Not changing methods along the way will lead to a business or church plateauing and eventually declining. Take the church for instance. If we keep the same old songs and music, the same décor and the same service schedule, we end up accidentally conveying that this is the place that will never change and you can count on it. It’s like we are saying, “This is a great history museum and if you want to see what things were like thirty years ago come here.” If you want a church that is full of only grandmas and grandpas, this is a strategy that is really going to work well, but be ready to close it down and sell the place when the last one dies. No change is the reason why we have more diapers in the pews than in the nurseries these days. Ok, that was a little harsh, but I just couldn’t resist. I love grandmas and grandpas. I know they are a vital part of the church and I want them to share the wealth of their wisdom and experiences with a new generation. But if you want their kids and their grandkids to come to church, you’d better be changing along the way. As a leader it would be best if you teach the grandmas and grandpas to embrace change. It is the only way you are going to reach their families that they so desperately want to follow Jesus. Yes, keep it about Jesus. Yes, keep it focused on the grace and truth of the bible. Yes, keep it biblically principled. But change your methods to reach every age and every generation.

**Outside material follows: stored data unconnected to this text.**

(* ===== verification/ExecutorSamples.v ===== *)
(** * The executor on a concrete chain

    A small virtual machine that satisfies the laws, a database with one coin,
    a relayer with a message and a forced transaction, and a producer with
    three candidates of which one spends a coin twice.  The theorems about the
    executor are applied to it. *)
From stdpp Require Import strings.
From S2P Require Import Prelude FuelTypes BlockTypes ExecutorTypes Executor ExecutorFrame ExecutorLedger ExecutorRoundtrip ExecutorAccounting ExecutorFacts.

(** Pays seven units of change and keeps everything else zeroed. *)
Definition sample_outputs (outputs : list Output) : list Output :=
  (λ o, match o with OutputChange to _ asset => OutputChange to 7 asset | o => strip_output o end) <$> outputs.

Definition sample_vm : FuelVm := {|
  tx_id := λ _ tx, match tx with
    | TxChargeable t => 100 + unwrap_or 0 (head (tx_body t))
    | TxMint m => 1000 + (mint_tx_pointer m).2
    end;
  max_gas := λ _ _, 100;
  min_gas := λ _ _, 10;
  max_fee_limit := λ _, 50;
  refund_fee := λ _ _ used gp, Some (50 - Z.min 50 (Z.max 0 gp));
  metered_bytes_size := λ _, 20;
  into_checked_basic := λ _ _ _, None;
  into_checked := λ _ _ _ _, None;
  check_predicates := λ _ _ _, None;
  check_signatures := λ _ _, None;
  into_ready := λ _ _ _ _, None;
  transact := λ _ _ _ _ _ db tx,
    Ok (MkVmResult false (PsReturn 1)
          (MkTx (tx_kind tx) (zero_gas <$> (strip_input <$> tx_inputs tx))
             (sample_outputs (tx_outputs tx)) (tx_expiration tx) (tx_body tx))
          [ReceiptScriptResult 5; ReceiptMessageOut 42; ReceiptOther [2; 1; 9]] (vm_tables db) []);
  balance_increase := λ t _ _ _, Ok t;
  contract_balance_root := λ _ _, 11;
  contract_state_root := λ _ _, 12;
  tx_from_bytes := λ bytes, Some (TxChargeable (MkTx Script [] [] 4294967295 bytes));
  message_id := msg_nonce
|}.

Lemma strip_input_idem i : strip_input (strip_input i) = strip_input i.
Proof. by destruct i. Qed.
Lemma zero_strip_idem i : zero_gas (strip_input (zero_gas (strip_input i))) = zero_gas (strip_input i).
Proof. by destruct i as [[]|[]|[]|[]|[]|[]|[]]. Qed.

Lemma sample_vm_laws : @FuelVmLaws sample_vm.
Proof.
  constructor; try done.
  - by intros c [|].
  - intros b hdr cb gp cp db tx. cbn. do 3 f_equal.
    + rewrite <- !list_fmap_compose. apply list_fmap_ext. intros _ i _. cbn. by rewrite strip_input_idem.
    + unfold sample_outputs. rewrite <- list_fmap_compose. apply list_fmap_ext. by intros _ [] _.
  - intros b hdr cb gp cp db tx r. cbn. intros [= <-]. unfold vm_view, strip_tx, with_inputs. cbn. f_equal.
    + rewrite <- !list_fmap_compose. apply list_fmap_ext. intros _ i _. apply zero_strip_idem.
    + unfold sample_outputs. rewrite <- list_fmap_compose. apply list_fmap_ext. by intros _ [] _.
Qed.

#[local] Existing Instance sample_hashing.
#[local] Existing Instance sample_vm.
#[local] Existing Instance sample_vm_laws.

Definition sample_params : ConsensusParameters := MkConsensusParameters 9 250 100000 0 [].
Definition sample_prev_header : BlockHeader :=
  MkBlockHeader (MkApplicationHeader 7 1 1 (MkGeneratedApplicationFields 0 0 0 0 0))
    (MkConsensusHeader 0 4 1000 (MkGeneratedConsensusFields 0)) None.
Definition sample_db : Db :=
  MkDb {[ (1, 0) := MkCompressedCoin 5 30 0 (2, 0) ]} ∅ {[ 77 := ContractUtxoInfo_default ]} ∅
    {[ 4 := MkBlock sample_prev_header [] ]} (MkVmTables ∅ {[ 1 := sample_params ]} {[ 1 := 0 ]}).

Definition sample_message : Message := MkMessage 21 22 23 24 [] 8.
Definition sample_relayer : Relayer :=
  MkRelayer true (λ da,
    if decide (da = 8)
    then Ok [EventMessage sample_message; EventTransaction (MkRelayedTransaction 1 500 [3] 8)]
    else Ok []).

Definition sample_coin_input : Input := InputCoinSigned (MkCoinInput (1, 0) 5 30 0 (0, 0) 0).
Definition sample_spend (id : Z) : Transaction :=
  TxChargeable (MkTx Script [sample_coin_input] [OutputCoin 6 20 0; OutputChange 5 0 0] 4294967295 [id]).
Definition sample_components : Components (list MaybeCheckedTransaction) :=
  MkComponents (MkPartialBlockHeader (MkApplicationHeader 8 1 1 ()) (MkConsensusHeader 99 5 2000 ()))
    [MaybeUnchecked (sample_spend 1); MaybeChecked (sample_spend 2) 1;
     MaybeUnchecked (TxChargeable (MkTx Script [] [OutputCoin 6 1 0] 4294967295 [4]))] 77 3.
Definition sample_instance : ExecutionInstance := MkExecutionInstance sample_relayer sample_db true.
Definition sample_options : ExecutionOptions := MkExecutionOptions true false.

Definition sample_result : option (result ExecutorError ExecutionResult) :=
  Eval vm_compute in
    produce_without_commit (λ l, []) 1 5 sample_instance sample_components false.
Definition sample_block : Block Transaction :=
  Eval vm_compute in
    match sample_result with
    | Some (Ok r) => res_block r
    | _ => MkBlock sample_prev_header []
    end.

Definition sample_start : ExecState :=
  MkExecState (MkPartialFuelBlock (header_to_produce sample_components) []) sample_db ExecutionData_new.
(** The state at the end of the validation of the produced block. *)
Definition sample_state : ExecState :=
  Eval vm_compute in
    match validate_block sample_relayer sample_params sample_options sample_block sample_db with
    | Ok s => s
    | Err _ => sample_start
    end.
(** The state after the first transaction of the source. *)
Definition sample_after_spend : ExecState :=
  Eval vm_compute in
    (execute_transaction_and_commit sample_params sample_options (MaybeUnchecked (sample_spend 1)) 3 77
       sample_start).2.

(** Without the checks for fake coins, a transaction with a coin input and a
    message input whose message does not exist. *)
Definition sample_half_spend : Transaction :=
  TxChargeable (MkTx Script
    [sample_coin_input; InputMessageDataSigned (MkMessageInput 1 2 1 55 [9] 0)] [] 4294967295 [8]).
Definition sample_lenient : ExecutionInstance := MkExecutionInstance sample_relayer sample_db false.
Definition sample_half_components : Components (list MaybeCheckedTransaction) :=
  MkComponents (header_to_produce sample_components) [MaybeUnchecked sample_half_spend] 77 3.

Lemma sample_produced :
  ∃ res, sample_result = Some (Ok res) ∧ res_block res = sample_block.
Proof. eexists. split; reflexivity. Qed.

Lemma sample_validated :
  validate_block sample_relayer sample_params sample_options sample_block sample_db = Ok sample_state.
Proof. vm_compute. reflexivity. Qed.

Lemma sample_block_inv : block_inv sample_params sample_db sample_start.
Proof. apply block_inv_new. Qed.

Lemma validated_events_replay_witness :
  (∃ kept, replay kept (ledger sample_db) = Some (ledger (ex_db sample_state))
     ∧ kept = events (ex_data sample_state))
  ∧ length (events (ex_data sample_state)) = 5%nat.
Proof.
  split; [|reflexivity].
  destruct (validated_events_replay sample_relayer sample_params sample_options sample_block
              sample_db sample_state eq_refl) as [_ (kept & _ & Hall & Hr)].
  - exact sample_validated.
  - intros n m. cbn. by rewrite lookup_empty.
  - exists kept. split; [exact Hr|]. apply Hall. repeat constructor.
Defined.

Lemma produced_blocks_are_valid_witness :
  ∃ v, validate_without_commit sample_instance sample_block = Ok v
    ∧ length (val_tx_status v) = 4%nat.
Proof.
  destruct sample_result as [[res|]|] eqn:E; [|discriminate E|discriminate E].
  destruct (produced_blocks_are_valid (λ l, []) 1 5 sample_instance sample_components res sample_params
    (λ _, True)) as (v & Hv & _ & Hst & _).
  - rewrite <- E. vm_compute. reflexivity.
  - reflexivity.
  - intros ts g n z _. split; [|done]. cbn. apply Forall_forall. by intros [|] _.
  - exact I.
  - injection E as <-. repeat constructor.
  - exists v. injection E as <-. split; [exact Hv|]. by rewrite Hst.
Defined.

Lemma validated_block_accounting_witness :
  coinbase (ex_data sample_state) = fees (tx_status (ex_data sample_state))
  ∧ coinbase (ex_data sample_state) = 6.
Proof.
  split; [|reflexivity].
  apply (validated_block_accounting sample_relayer sample_params sample_options sample_block sample_db).
  - exact sample_validated.
  - repeat constructor.
Defined.

Lemma skipped_transaction_is_isolated_witness :
  ex_db (execute_transaction_and_commit sample_params sample_options
           (MaybeUnchecked (sample_spend 2)) 3 77 sample_after_spend).2 = ex_db sample_after_spend.
Proof.
  destruct (execute_transaction_and_commit _ _ _ _ _ _) as [r s'] eqn:E.
  assert (r = Err (TransactionValidity (CoinDoesNotExist (1, 0)))) as ->.
  { change r with ((r, s').1). rewrite <- E. vm_compute. reflexivity. }
  eapply (skipped_transaction_is_isolated sample_params sample_options _ (MaybeUnchecked (sample_spend 2)) 3 77
    sample_after_spend _ s'); [reflexivity|exact E|cbn; lia|reflexivity].
Defined.

Lemma l2_gas_within_limit_witness :
  ∃ r ex src sent,
    process_l2_txs sample_params sample_options (λ l, []) 3 77 5 (transactions_source sample_components)
      [] sample_start = Some (r, (ex, src, sent))
    ∧ used_gas (ex_data ex) ≤ Z.max 0 250.
Proof.
  destruct (process_l2_txs _ _ _ _ _ _ _ _ _) as [[r [[ex src] sent]]|] eqn:E.
  - exists r, ex, src, sent. split; [done|].
    apply (l2_gas_within_limit sample_params sample_options (λ l, []) 3 77 5
      (transactions_source sample_components) [] sample_start r ex src sent); [|intros c; vm_compute; split; discriminate|exact E].
    split; [intros tx; reflexivity|]. intros b hdr cb gp db tx r' [= <-]. cbn. lia.
  - exfalso. revert E. vm_compute. discriminate.
Defined.

Lemma l2_loop_terminates_witness :
  ∃ r, process_l2_txs sample_params sample_options (λ l, []) 3 77 4
         (transactions_source sample_components) [] sample_start = Some r.
Proof.
  apply (l2_loop_terminates sample_params sample_options (λ l, []) 3 77 length).
  - intros ts g n z. apply once_source_size.
  - cbn. lia.
Defined.

Lemma preconfirmation_pointer_off_by_one_witness :
  ∃ st, executed_status sample_after_spend = Some st ∧ pre_tx_pointer st = Some (5, 1).
Proof.
  destruct (preconfirmation_pointer_off_by_one sample_params sample_options 3 77 sample_db
    (MaybeUnchecked (sample_spend 1)) sample_start sample_after_spend) as (t & st & _ & Hst & Hp).
  - vm_compute. reflexivity.
  - exact sample_block_inv.
  - exists st. split; [exact Hst|exact Hp].
Defined.

Lemma da_import_complete_witness :
  messages (process_da sample_relayer sample_params 5 8 (sample_db, ExecutionData_new)).2.1
  = {[ 23 := sample_message ]}.
Proof.
  destruct (process_da _ _ _ _ _) as [r [db' d']] eqn:E.
  destruct r as [txs|e]; [|exfalso; revert E; vm_compute; discriminate].
  destruct (da_import_complete _ _ _ _ _ _ _ _ _ E) as (prev & evss & Hp & Hf & Hm & _).
  cbn in Hp. injection Hp as <-. cbn. rewrite Hm.
  destruct evss as [|evs [|]]; [by apply Forall2_nil_inv_r in Hf| |].
  - apply Forall2_cons in Hf as [[Hev _] _]. cbn in Hev. injection Hev as <-. reflexivity.
  - apply Forall2_cons in Hf as [_ Hf]. by apply Forall2_nil_inv_l in Hf.
Defined.

(** A skipped transaction can leave events behind.  With the checks for fake
    coins off, a candidate whose message is missing is skipped after its coin
    was consumed: the result of the production then reports the coin as
    consumed although it is still in the database. *)
Theorem skipped_transaction_leaves_events :
  ∃ res coin,
    produce_without_commit (λ l, []) 1 5 sample_lenient sample_half_components false = Some (Ok res)
    ∧ res_skipped_transactions res = [(108, MessageDoesNotExist 55)]
    ∧ CoinConsumed coin ∈ res_events res
    ∧ coins (res_changes res) !! coin_utxo_id coin = coins sample_db !! (1, 0).
Proof.
  eexists _, _. split; [vm_compute; reflexivity|]. split; [vm_compute; reflexivity|]. split.
  - right. left.
  - vm_compute. reflexivity.
Qed.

When is the last time you asked yourself, “What is the music the average person listens to these days? What is the best way to communicate the message to them? What kind of atmosphere would make them comfortable to walk into?”
In Isaiah 43:18-19a, God says, “Forget the former things; do not dwell on the past. See, I am doing a new thing!”  God’s not afraid of the new. In 1 Chronicles 12:32, the bible says, “…the men of Issachar, who understood the times and knew what Israel should do.” It is not a sin to understand the times and adjust. It is possible to be current without compromise. I like the saying: “The methods are many, the principles are few. The methods can change, but the principles never do.”
So if you are a pastor you can feel free to ask yourself, “What does our church website look like compared to the websites the average person visits today? What does the sanctuary media technology we use look like compared to what the average person is used to seeing? What are the social media tools that people are currently using? Which ones are the young people on the most?”  These are not unspiritual questions. I suggest that you go on a search to find the methods that will work the best today.
Okay, you are somewhat convinced. If so, try a few of these ideas to make sure you are ministering to all the age groups in the 21st century.

Visit a great church that is effectively reaching all the generations.
Go to a church seminar that teaches pastors to reach this culture effectively.
Sit down with a group of college students and ask them, “What could the church do to reach your generation more effectively?”
Visit church websites that are awesome and find out who created that website.
Check out your local coffee shops to see the atmospheres that unbelievers are comfortable walking into today.
Read a good book about the importance of change in the church. (One you can read is, Who Stole My Church? by Gordon McDonald.)
Be prayed up, studied and ready to deliver a powerful and relevant sermon every time you have a service at your church.